L-glutamic acid-g-poly hydroxyethyl methacrylate nanoparticles: acute and sub-acute toxicity and biodistribution potential in mice

• Published in: Arhiv za higijenu rada i toksikologiju Vol. 74; no. 3; pp. 207 - 217
• Main Authors: Bakan, Buket, Oltulu, Fatih, Yıldırım, Yeliz, Yavaşoğlu, Altuğ, Akgöl, Sinan, Karabay Yavaşoğlu, Nefise Ülkü
• Format: Journal Article
• Language: English
• Published: Zagreb Sciendo 01.09.2023; Institute for Medical Research and Occupational Health
• Subjects: Acute toxicity; Albinism; Biochemistry; Biocompatibility; Biodistribution; biokemija krvi; biokompatibilnost; Blood; blood biochemistry; Bone marrow; Drug delivery; Drug delivery systems; Drug dosages; genotoksičnost; genotoxicity; Glutamic acid; Hematology; histologija; histology; In vivo methods and tests; in vivo toksičnost; in vivo toxicity; Ketamine; Leukocytes; micronucleus test; mikronukleus test; Nanoparticles; Organ weight; Original; polimeri; Polyhydroxyethyl methacrylate; polymers; Statistical analysis; toksičnost; Toxicity; Variance analysis; United States > US; Japan; Turkey
• ISSN: 1848-6312; 0004-1254; 1848-6312
• DOI: 10.2478/aiht-2023-74-3768

The aim of this safety study in mice was to determine toxicity and biodistribution potential of a single and multiple doses of L-glutamic acid-g-p(HEMA) polymeric nanoparticles as a drug delivery system.
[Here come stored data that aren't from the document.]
(** * memoize-ts: the default comparator [compareValues] and the [memoize] cache

    A shallow embedding of [src/memoize.ts].  JavaScript values live in an
    explicit store: primitives are immediate, objects (arrays, [Map]s, plain
    objects and class instances, regular expressions, dates, functions) are
    reached through references, so that aliasing and self-referential object
    graphs can be written down.  [compareValues] recurses exactly as the source
    does; the depth of the JavaScript call stack is the [fuel] argument, and
    [None] stands for a recursion that did not come back within that depth. *)

From Stdlib Require Import ZArith String.
From Stdlib Require Import Floats.SpecFloat.
From stdpp Require Import base option list gmap strings sorting pretty.

Open Scope string_scope.
Open Scope list_scope.

(** ** Values and the store *)

Definition loc := nat.

(** A JavaScript value: the primitives, or a reference to an object. Numbers
    are IEEE 754 doubles ([spec_float]): [S754_nan] is [NaN], and the two
    zeros are distinct values. *)
Inductive val :=
  | Undefined
  | Null
  | Boolean (b : bool)
  | Number (f : spec_float)
  | BigInt (z : Z)
  | Str (s : string)
  | Symbol (id : nat)
  | Ref (l : loc).

(** The objects the comparator tells apart.  [ArrayObj] is an array without
    holes; [SparseArrayObj] is an array some positions of which may be empty
    ([None]), such as [[, 1]] or [new Array(3)]: its length counts the holes,
    its own properties do not.  [MapObj] keeps its entries in insertion
    order; [PlainObj] lists the own enumerable string-keyed properties in
    [Object.keys] order (class instances are plain objects here); regular
    expressions, dates and functions have no own enumerable property. *)
Inductive object :=
  | ArrayObj (elems : list val)
  | SparseArrayObj (slots : list (option val))
  | MapObj (entries : list (val * val))
  | PlainObj (props : list (string * val))
  | RegExpObj (source flags : string)
  | DateObj (time : spec_float)
  | FunctionObj (code : string).

Abbreviation heap := (gmap loc object).

(** The result of [typeof]. *)
Inductive jstype :=
  | TUndefined | TObject | TBoolean | TNumber | TBigInt | TString | TSymbol
  | TFunction.

Definition jstype_eqb (a b : jstype) : bool :=
  match a, b with
  | TUndefined, TUndefined | TObject, TObject | TBoolean, TBoolean
  | TNumber, TNumber | TBigInt, TBigInt | TString, TString
  | TSymbol, TSymbol | TFunction, TFunction => true
  | _, _ => false
  end.

Section Store.
Variable h : heap.

(** The object behind a reference.  Stores are meant to be closed; a dangling
    reference reads as an object without properties. *)
Definition object_of (l : loc) : object := default (PlainObj []) (h !! l).

Definition typeof (v : val) : jstype :=
  match v with
  | Undefined => TUndefined
  | Null => TObject
  | Boolean _ => TBoolean
  | Number _ => TNumber
  | BigInt _ => TBigInt
  | Str _ => TString
  | Symbol _ => TSymbol
  | Ref l => match object_of l with FunctionObj _ => TFunction | _ => TObject end
  end.

(** [left === right]: numbers by IEEE equality (so [NaN] differs from itself
    and [+0] equals [-0]), objects by reference. *)
Definition strict_equals (left right : val) : bool :=
  match left, right with
  | Undefined, Undefined => true
  | Null, Null => true
  | Boolean a, Boolean b => Bool.eqb a b
  | Number a, Number b => SFeqb a b
  | BigInt a, BigInt b => Z.eqb a b
  | Str a, Str b => String.eqb a b
  | Symbol a, Symbol b => Nat.eqb a b
  | Ref a, Ref b => Nat.eqb a b
  | _, _ => false
  end.

(** The key comparison of [Map.prototype.get] (SameValueZero): as [===], but
    [NaN] is the same as [NaN]. *)
Definition same_value_zero (a b : val) : bool :=
  match a, b with
  | Number S754_nan, Number S754_nan => true
  | _, _ => strict_equals a b
  end.
(** * pongo2 filters: registry, invoker, filter-call node and grammar rule

    A shallow embedding of [filters.go].  The process-wide [filters]
    variable (a [*sync.Map]) becomes a finite map threaded through a small
    state monad; nilable Go pointers become [option]; a Go result made of a
    value pointer and an error pointer becomes a pair of options. *)

From stdpp Require Import base option strings list gmap.
From Stdlib Require Import ZArith.

Local Open Scope string_scope.

(** ** Collaborators: values, tokens, templates, errors *)

(** Modelled from the spec: the runtime value representation is external;
    a value wraps a dynamically typed Go [any], of which the embedding keeps
    the untyped [nil] and a few scalars. *)
Inductive any : Type :=
  | ANil
  | ABool (b : bool)
  | AInt (z : Z)
  | AString (s : string).

Record Value : Type := mkValue { val : any }.

(** Modelled from the spec: [AsValue] builds a (non-nil) [*Value] from any
    input; [AsValue(nil)] is the canonical "no parameter" sentinel. *)
Definition AsValue (i : any) : option Value := Some (mkValue i).

(** [map[string]any], the bound variables handed to every filter. *)
Abbreviation Context := (gmap string any).
(** ** Claims *)

(** C1 (at-most-once dispatch).  Dispatching an event whose hex
    [transactionId] is already in [processed_transactions] only logs a
    warning: no destination-chain call, no change of the set or of the
    watermark.  Over a whole run of the process (start-up, then any number
    of poll cycles, whatever the nodes answer), at most one release
    transaction is built and signed for each [transactionId]. *)
Theorem process_event_at_most_once :
  (forall cfg dc ev w,
     hex (ev_transactionId ev) ∈ processed_transactions w ->
     process_event cfg dc ev w =
     (inr tt, add_log (LogSkipDuplicate (hex (ev_transactionId ev))) w)) /\
  (forall env net ticks tid,
     (length (release_actions tid (dest_calls (main_world (main env net ticks)))) <= 1)%nat).
Proof.
  split.
  - intros cfg dc ev w Hin. apply process_event_duplicate, Hin.
  - intros env net ticks tid.
    pose proof (release_actions_le_relayed tid (dest_calls (main_world (main env net ticks)))).
    pose proof (main_world_dedup env net ticks (hex tid)).
    destruct (bool_decide _); lia.
Qed.
Definition percentile (values : list pyfloat) (ratio : pyfloat) : result pyfloat :=
  if bool_decide (values = []) then Err (ValueError (u "values must not be empty"))
  else if negb (negb (float_lt ratio (FFinite 0 0)) && bool_decide (ratio <> FNan) && negb (float_lt (FFinite 1 0) ratio)) then
    Err (ValueError (u "ratio must be between 0 and 1"))
  else
    let ordered := sorted values in
    let* r := rank (zlen ordered) ratio in
    let index := Z.min (zlen ordered - 1) (Z.max 0 (r - 1)) in
    match ordered !! Z.to_nat index with
    | Some x => Ok x
    | None => Err OutOfFuel
    end.

Example percentile_ex :
  map (fun p => percentile (map float_of_Z [5; 1; 4; 2; 3; 9; 8; 7; 6; 10]) (float_of_ratio p 100)) [0; 50; 95; 99; 100; 51] =
  map (fun n => Ok (float_of_Z n)) [1; 5; 10; 10; 10; 6].
Proof. vm_compute. reflexivity. Qed.

(** ** Rounding errors *)

(** Rounding moves a number by at most one part in [2 ^ 53].  [E] scales the
    numbers to integers. *)
Lemma round_error m e E :
  - 1074 <= e -> 0 <= e + E -> e + Z.max 0 (Z.log2 (Z.abs m) - 52) < 0 ->
  exists m' e', round_binary64 m e = FFinite m' e' /\ e <= e' < 0 /\
    2 ^ 53 * Z.abs (m' * 2 ^ (e' + E) - m * 2 ^ (e + E)) <= Z.abs m * 2 ^ (e + E).
Proof.
  intros He HE Hneg. unfold round_binary64. replace (Z.max 0 (Z.max _ _)) with (Z.max 0 (Z.log2 (Z.abs m) - 52)) by lia.
  set (k := Z.max 0 (Z.log2 (Z.abs m) - 52)) in *. replace (0 <=? e + k) with false by lia. cbn [andb].
  eexists _, _. split; [reflexivity|]. split; [lia|].
  replace (e + k + E) with (k + (e + E)) by lia. rewrite Z.pow_add_r, Z.mul_assoc by lia. rewrite <- Z.mul_sub_distr_r, Z.abs_mul, (Z.abs_eq (2 ^ (e + E))) by (apply Z.pow_nonneg; lia).
  rewrite Z.mul_assoc. apply Z.mul_le_mono_nonneg_r; [apply Z.pow_nonneg; lia|].
  pose proof (round_div_spec m (2 ^ k) ltac:(apply Z.pow_pos_nonneg; lia)) as Hr. rewrite (Z.mul_comm (2 ^ k)) in Hr.
  destruct (Z.eq_dec k 0) as [Hk|Hk].
  - rewrite Hk in *. change (2 ^ 0) with 1 in *. rewrite Z.mul_1_r in *. lia.
  - assert (2 ^ (k + 52) <= Z.abs m) as Hm.
    { transitivity (2 ^ Z.log2 (Z.abs m)); [apply Z.pow_le_mono_r; lia|]. apply Z.log2_spec.
      destruct (Z.eq_dec m 0) as [->|]; [exfalso; apply Hk; unfold k; done|lia]. }
    rewrite Z.pow_add_r in Hm by lia. change (2 ^ 53) with (2 * 2 ^ 52). lia.
Qed.

(** ** The rank *)

(** The literal of a whole percentage is within half a unit in the 54th place,
    and is at most one. *)
Definition percent_close (p : Z) : bool :=
  match float_of_ratio p 100 with
  | FFinite m e =>
      (-59 <=? e) && (e <=? -52) && (0 <? m) && (m <=? 2 ^ 53) &&
      (Z.abs (100 * (m * 2 ^ (e + 60)) - p * 2 ^ 60) <=? 6400)
  | _ => false
  end.

Lemma percent_cases (P : Z -> bool) p : forallb P (map Z.of_nat (seq 1 100)) = true -> 1 <= p <= 100 -> P p = true.
Proof. rewrite forallb_forall. intros H Hp. apply H, in_map_iff. exists (Z.to_nat p). split; [lia|]. apply in_seq. lia. Qed.

Lemma percents_close p : 1 <= p <= 100 -> percent_close p = true.
Proof. apply percent_cases. vm_compute. reflexivity. Qed.

Definition ratio_ok (ratio : pyfloat) : bool :=
  negb (float_lt ratio (FFinite 0 0)) && bool_decide (ratio <> FNan) && negb (float_lt (FFinite 1 0) ratio).

Lemma percents_ok p : 1 <= p <= 100 -> ratio_ok (float_of_ratio p 100) = true.
Proof. apply (percent_cases (fun p => ratio_ok (float_of_ratio p 100))). vm_compute. reflexivity. Qed.

Lemma round_small n : 0 <= n < 2 ^ 52 -> round_binary64 n 0 = FFinite n 0.
Proof.
  intros Hn. unfold round_binary64. assert (Z.log2 (Z.abs n) <= 52) as Hl.
  { rewrite Z.abs_eq by lia. transitivity (Z.log2 (2 ^ 52)); [apply Z.log2_le_mono; lia|]. by rewrite Z.log2_pow2. }
  replace (Z.max 0 _) with 0 by lia. change (2 ^ 0) with 1. unfold round_div. rewrite Z.div_1_r, Z.mod_1_r.
  change (2 * 0 <? 1) with true. cbv iota. rewrite Z.add_0_l. change (2 ^ 0) with 1. rewrite Z.mul_1_r.
  assert (2 ^ 52 < 2 ^ 1024) by (by apply Z.pow_lt_mono_r). by replace (2 ^ 1024 <=? Z.abs n) with false by lia.
Qed.
Definition parse_bulk (p : RespParser) (start : nat) : result (pyobj * nat) :=
  let l := buf p in
  let '(line, hdr_end) := read_line l (start + 1) in
  if (hdr_end =? 0)%nat then Ok (PNone, 0%nat)
  else match int_of_bytes line with
       | None => Err (ProtocolError (u "invalid bulk length: " ++ repr_bytes line))
       | Some len =>
           if len =? -1 then Ok (PNone, hdr_end)
           else if len <? -1 then Err (ProtocolError (u "invalid bulk length: " ++ str_of_int len))
           else if max_bulk_len p <? len then
             Err (ProtocolError (u "bulk length " ++ str_of_int len ++ u " exceeds limit"))
           else
             let n := Z.to_nat len in
             let total_needed := (hdr_end + n + 2)%nat in
             if (length l <? total_needed)%nat then Ok (PNone, 0%nat)
             else
               let data := take n (drop hdr_end l) in
               let crlf := take 2 (drop (hdr_end + n) l) in
               if beqb crlf CRLF then Ok (PBytes data, total_needed)
               else Err (ProtocolError (u "bulk string missing CRLF trailer"))
       end.

(** The loop [for _ in range(count)] of [_parse_array]; [rec] is
    [_try_parse] one level deeper. *)
Fixpoint parse_items (rec : nat -> result (pyobj * nat)) (count : nat) (cursor : nat)
    (items : list pyobj) : result (pyobj * nat) :=
  match count with
  | O => Ok (PList items, cursor)
  | S count' =>
      let* (item, e) := rec cursor in
      if (e =? 0)%nat then Ok (PNone, 0%nat)
      else parse_items rec count' e (items ++ [item])
  end.

Definition parse_array (p : RespParser) (rec : nat -> Z -> result (pyobj * nat))
    (start : nat) (depth : Z) : result (pyobj * nat) :=
  if max_array_depth p <=? depth then
    Err (ProtocolError (u "array nesting exceeds limit (" ++ str_of_int (max_array_depth p) ++ u ")"))
  else
    let '(line, hdr_end) := read_line (buf p) (start + 1) in
    if (hdr_end =? 0)%nat then Ok (PNone, 0%nat)
    else match int_of_bytes line with
         | None => Err (ProtocolError (u "invalid array length: " ++ repr_bytes line))
         | Some count =>
             if count =? -1 then Ok (PNone, hdr_end)
             else if count <? -1 then
               Err (ProtocolError (u "invalid array length: " ++ str_of_int count))
             else if max_array_len p <? count then
               Err (ProtocolError (u "array length " ++ str_of_int count ++ u " exceeds limit"))
             else parse_items (fun c => rec c (depth + 1)) (Z.to_nat count) hdr_end []
         end.

(** [_try_parse(start, depth=depth)].  Only arrays recurse, one level
    deeper each time; [fuel] counts the levels left. *)
Fixpoint try_parse (fuel : nat) (p : RespParser) (start : nat) (depth : Z) : result (pyobj * nat) :=
  match buf p !! start with
  | None => Ok (PNone, 0%nat)
  | Some prefix =>
      if ceqb prefix "+" then parse_line_value (buf p) start
      else if ceqb prefix "-" then parse_error_value (buf p) start
      else if ceqb prefix ":" then parse_integer_value (buf p) start
      else if ceqb prefix "$" then parse_bulk p start
      else if ceqb prefix "*" then
        match fuel with
        | O => parse_array p (fun _ _ => Err OutOfFuel) start depth
        | S f => parse_array p (try_parse f p) start depth
        end
      else Err (ProtocolError (u "invalid RESP type prefix: " ++ repr_chr prefix))
  end.

(** Levels of nesting the depth limit allows. *)
Definition depth_fuel (p : RespParser) : nat := Z.to_nat (max_array_depth p).
(* ===== verification/Dict.v ===== *)
(** * Python dictionaries

    A [dict] keeps its keys in insertion order, and the code observes that
    order (HGETALL, snapshots, RDB dumps, the tie-breaking of [min]).  It is
    modelled by the list of its items in iteration order, and related to a
    finite map by [dict_map]. *)
From S2P Require Import Prelude.

(** The items in iteration order. *)
Abbreviation dict K V := (list (K * V)).

Section dict.
Context {K : Type} `{Countable K} {V : Type}.
Implicit Types (d : dict K V) (k : K) (v : V).

(** [list(d.keys())] *)
Definition dict_keys d : list K := map fst d.

(** [d.get(k)] *)
Fixpoint dict_get d k : option V :=
  match d with
  | [] => None
  | (k', v) :: d' => if bool_decide (k' = k) then Some v else dict_get d' k
  end.

(** [d[k] = v]: in place when the key is present, appended otherwise. *)
Fixpoint dict_set d k v : dict K V :=
  match d with
  | [] => [(k, v)]
  | (k', v') :: d' => if bool_decide (k' = k) then (k', v) :: d' else (k', v') :: dict_set d' k v
  end.

(** [d.pop(k, None)], and [del d[k]] when the key is present. *)
Fixpoint dict_del d k : dict K V :=
  match d with
  | [] => []
  | (k', v') :: d' => if bool_decide (k' = k) then d' else (k', v') :: dict_del d' k
  end.

(** [k in d] *)
Definition dict_has d k : bool :=
  match dict_get d k with Some _ => true | None => false end.

(** The keys of a [dict] are distinct. *)
Definition dict_ok d : Prop := NoDup (dict_keys d).

(** The finite map of the items. *)
Definition dict_map d : gmap K V := list_to_map d.

(** ** Laws *)

Lemma dict_get_map d k : dict_get d k = dict_map d !! k.
Proof.
  unfold dict_map. induction d as [|[k' v] d IH]; simpl; [done|].
  case_bool_decide; subst; by simplify_map_eq.
Qed.

Lemma dict_set_map d k v : dict_map (dict_set d k v) = <[k:=v]> (dict_map d).
Proof.
  unfold dict_map. induction d as [|[k' v'] d IH]; simpl; [done|].
  case_bool_decide as E; simpl.
  - subst. by rewrite insert_insert_eq.
  - rewrite IH. by apply insert_insert_ne.
Qed.

Lemma dict_get_set d k v k' :
  dict_get (dict_set d k v) k' = if bool_decide (k = k') then Some v else dict_get d k'.
Proof.
  rewrite !dict_get_map, dict_set_map. case_bool_decide; subst; by simplify_map_eq.
Qed.

Lemma dict_get_set_eq d k v : dict_get (dict_set d k v) k = Some v.
Proof. rewrite dict_get_set. by rewrite bool_decide_true. Qed.

Lemma dict_get_set_ne d k v k' : k <> k' -> dict_get (dict_set d k v) k' = dict_get d k'.
Proof. intros. rewrite dict_get_set. by rewrite bool_decide_false. Qed.

Lemma dict_get_None d k : dict_get d k = None <-> k ∉ dict_keys d.
Proof.
  rewrite dict_get_map. unfold dict_map, dict_keys.
  split; [apply not_elem_of_list_to_map_2 | apply not_elem_of_list_to_map_1].
Qed.

Lemma dict_get_key d k v : dict_get d k = Some v -> k ∈ dict_keys d.
Proof.
  intros Hg. destruct (decide (k ∈ dict_keys d)) as [|Hn]; [done|].
  apply dict_get_None in Hn. congruence.
Qed.

Lemma dict_has_key d k : dict_has d k = true <-> k ∈ dict_keys d.
Proof.
  unfold dict_has. destruct (dict_get d k) eqn:E.
  - split; [intros _; by eapply dict_get_key | done].
  - apply dict_get_None in E. split; [done | tauto].
Qed.

Lemma dict_get_elem d k v : dict_get d k = Some v -> (k, v) ∈ d.
Proof. rewrite dict_get_map. apply elem_of_list_to_map_2. Qed.

Lemma dict_elem_get d k v : dict_ok d -> (k, v) ∈ d -> dict_get d k = Some v.
Proof. intros Hd Hin. rewrite dict_get_map. by apply elem_of_list_to_map_1. Qed.

Lemma dict_keys_set_present d k v v' :
  dict_get d k = Some v' -> dict_keys (dict_set d k v) = dict_keys d.
Proof.
  induction d as [|[k' w] d IH]; simpl; [done|]. case_bool_decide; simpl; [done|].
  intros Hg. f_equal. by apply IH.
Qed.

Lemma dict_set_absent d k v : dict_get d k = None -> dict_set d k v = d ++ [(k, v)].
Proof.
  induction d as [|[k' w] d IH]; simpl; [done|]. case_bool_decide; simpl; [done|].
  intros Hg. f_equal. by apply IH.
Qed.

Lemma dict_keys_set_absent d k v :
  dict_get d k = None -> dict_keys (dict_set d k v) = dict_keys d ++ [k].
Proof. intros Hg. rewrite dict_set_absent by done. unfold dict_keys. by rewrite map_app. Qed.

Lemma dict_set_ok d k v : dict_ok d -> dict_ok (dict_set d k v).
Proof.
  unfold dict_ok. intros Hd. destruct (dict_get d k) eqn:E.
  - by erewrite dict_keys_set_present.
  - rewrite dict_keys_set_absent by done. apply NoDup_app. split_and!; [done| |apply NoDup_singleton].
    apply dict_get_None in E. set_solver.
Qed.

Lemma dict_set_Forall (P : K * V -> Prop) d k v : P (k, v) -> Forall P d -> Forall P (dict_set d k v).
Proof.
  intros Hk. induction 1 as [|[k' v'] d Hd HF IH]; simpl; [by repeat constructor|].
  case_bool_decide; constructor; try done. congruence.
Qed.

Lemma dict_elem_keys_set d k v k' : k' ∈ dict_keys (dict_set d k v) <-> k' = k \/ k' ∈ dict_keys d.
Proof.
  destruct (dict_get d k) eqn:E.
  - erewrite dict_keys_set_present by done. apply dict_get_key in E. set_solver.
  - rewrite dict_keys_set_absent by done. set_solver.
Qed.

Lemma dict_keys_del d k : dict_ok d -> dict_keys (dict_del d k) = filter (fun k' => k' <> k) (dict_keys d).
Proof.
  unfold dict_ok. induction d as [|[k' w] d IH]; simpl; [done|].
  intros [Hn Hd]%NoDup_cons. case_bool_decide as E; simpl.
  - subst. rewrite filter_cons_False by tauto. rewrite filter_all; [done|].
    apply Forall_forall. intros x Hx ->. done.
  - rewrite filter_cons_True by done. f_equal. by apply IH.
Qed.

Lemma dict_del_ok d k : dict_ok d -> dict_ok (dict_del d k).
Proof. intros Hd. unfold dict_ok. rewrite dict_keys_del by done. by apply NoDup_filter. Qed.

Lemma dict_elem_keys_del d k k' :
  dict_ok d -> k' ∈ dict_keys (dict_del d k) <-> k' <> k /\ k' ∈ dict_keys d.
Proof. intros Hd. rewrite dict_keys_del by done. by rewrite list_elem_of_filter. Qed.

Lemma dict_get_del_eq d k : dict_ok d -> dict_get (dict_del d k) k = None.
Proof. intros Hd. apply dict_get_None. rewrite dict_elem_keys_del by done. tauto. Qed.

Lemma dict_get_del_ne d k k' : k <> k' -> dict_get (dict_del d k) k' = dict_get d k'.
Proof.
  intros Hne. induction d as [|[j w] d IH]; simpl; [done|].
  case_bool_decide; simpl; [|by rewrite IH]. subst. by rewrite bool_decide_false.
Qed.

Lemma dict_del_map d k : dict_ok d -> dict_map (dict_del d k) = delete k (dict_map d).
Proof.
  intros Hd. apply map_eq. intros k'. rewrite <- dict_get_map.
  destruct (decide (k = k')) as [->|Hne].
  - by rewrite dict_get_del_eq, lookup_delete_eq.
  - by rewrite dict_get_del_ne, lookup_delete_ne, dict_get_map.
Qed.

Lemma dict_del_absent d k : dict_get d k = None -> dict_del d k = d.
Proof.
  induction d as [|[k' w] d IH]; simpl; [done|]. case_bool_decide; [done|]. intros Hg. f_equal. by apply IH.
Qed.

Lemma dict_del_sublist d k : sublist (dict_del d k) d.
Proof. induction d as [|[k' w] d IH]; simpl; [done|]. case_bool_decide; by constructor. Qed.

Lemma dict_length_del d k v :
  dict_get d k = Some v -> length d = S (length (dict_del d k)).
Proof.
  induction d as [|[k' w] d IH]; simpl; [done|]. case_bool_decide; simpl; [done|]. intros Hg. by rewrite IH.
Qed.

Lemma dict_size d : dict_ok d -> size (dict_map d) = length d.
Proof.
  unfold dict_map, dict_ok. induction d as [|[k v] d IH]; simpl; [done|].
  intros [Hn Hd]%NoDup_cons. rewrite map_size_insert_None; [by rewrite IH|].
  by apply not_elem_of_list_to_map_1.
Qed.

(** Filtering on items keeps order and distinctness. *)
Lemma dict_filter_ok (P : K * V -> Prop) `{forall x, Decision (P x)} d :
  dict_ok d -> dict_ok (filter P d).
Proof.
  unfold dict_ok, dict_keys. induction d as [|[k v] d IH]; [done|]. rewrite filter_cons.
  intros [Hn Hd]%NoDup_cons. case_decide; [|by apply IH].
  apply NoDup_cons. split; [|by apply IH].
  intros Hin. apply Hn. apply list_elem_of_fmap in Hin as ([k' v'] & -> & Hin).
  apply list_elem_of_filter in Hin as [_ Hin]. apply list_elem_of_fmap. by eexists.
Qed.

Lemma dict_get_filter (P : K * V -> Prop) `{forall x, Decision (P x)} d k :
  dict_ok d -> dict_get (filter P d) k =
  match dict_get d k with Some v => if decide (P (k, v)) then Some v else None | None => None end.
Proof.
  intros Hd. destruct (dict_get d k) as [v|] eqn:E.
  - apply dict_get_elem in E as Hin. case_decide as HP.
    + apply dict_elem_get; [by apply dict_filter_ok|]. by apply list_elem_of_filter.
    + apply dict_get_None. intros Hk. apply list_elem_of_fmap in Hk as ([k' v'] & -> & Hin').
      apply list_elem_of_filter in Hin' as [HP' Hin'].
      apply (dict_elem_get _ _ _ Hd) in Hin'. simpl in *. congruence.
  - apply dict_get_None in E. apply dict_get_None. intros Hk. apply E.
    apply list_elem_of_fmap in Hk as ([k' v'] & -> & Hin').
    apply list_elem_of_filter in Hin' as [_ Hin']. apply list_elem_of_fmap. by eexists.
Qed.

(** Building a [dict] from items one by one. *)
Definition dict_of_items (d : dict K V) (items : list (K * V)) : dict K V :=
  foldl (fun d kv => dict_set d kv.1 kv.2) d items.

Lemma dict_of_items_fresh d items :
  dict_ok (d ++ items) -> dict_of_items d items = d ++ items.
Proof.
  revert d. induction items as [|[k v] items IH]; intros d Hd; simpl; [by rewrite app_nil_r|].
  rewrite dict_set_absent.
  - rewrite IH; rewrite <- app_assoc; done.
  - apply dict_get_None. unfold dict_ok, dict_keys in *. rewrite map_app in Hd. simpl in Hd.
    apply NoDup_app in Hd as (_ & Hd & _). intros Hk. apply (Hd _ Hk). set_solver.
Qed.

Lemma dict_of_items_id items : dict_ok items -> dict_of_items [] items = items.
Proof. apply (dict_of_items_fresh []). Qed.

End dict.

Arguments dict_map {K _ _ V} d.

#[export] Hint Extern 1 (dict_ok (dict_set _ _ _)) => apply dict_set_ok : redis.
#[export] Hint Extern 1 (dict_ok (dict_del _ _)) => apply dict_del_ok : redis.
The single dose did not cause any lethal effect, and its acute oral LD was >2.000 mg/kg body weight (bw). Multiple doses (25, 50, or 100 mg/kg bw) given over 28 days resulted in no significant differences in body and relative organ weights compared to control. These results are supported by biochemical and histological findings. Moreover, nanoparticle exposure did not result in statistically significant differences in micronucleus counts in bone marrow cells compared to control. Nanoparticle distribution was time-dependent, and they reached the organs and even bone marrow by hour 6, as established by imaging with the IVIS spectrum imaging system. In conclusion, L-glutamic acid-g-p(HEMA) polymeric nanoparticles appear biocompatible and have a potential use as a drug delivery system.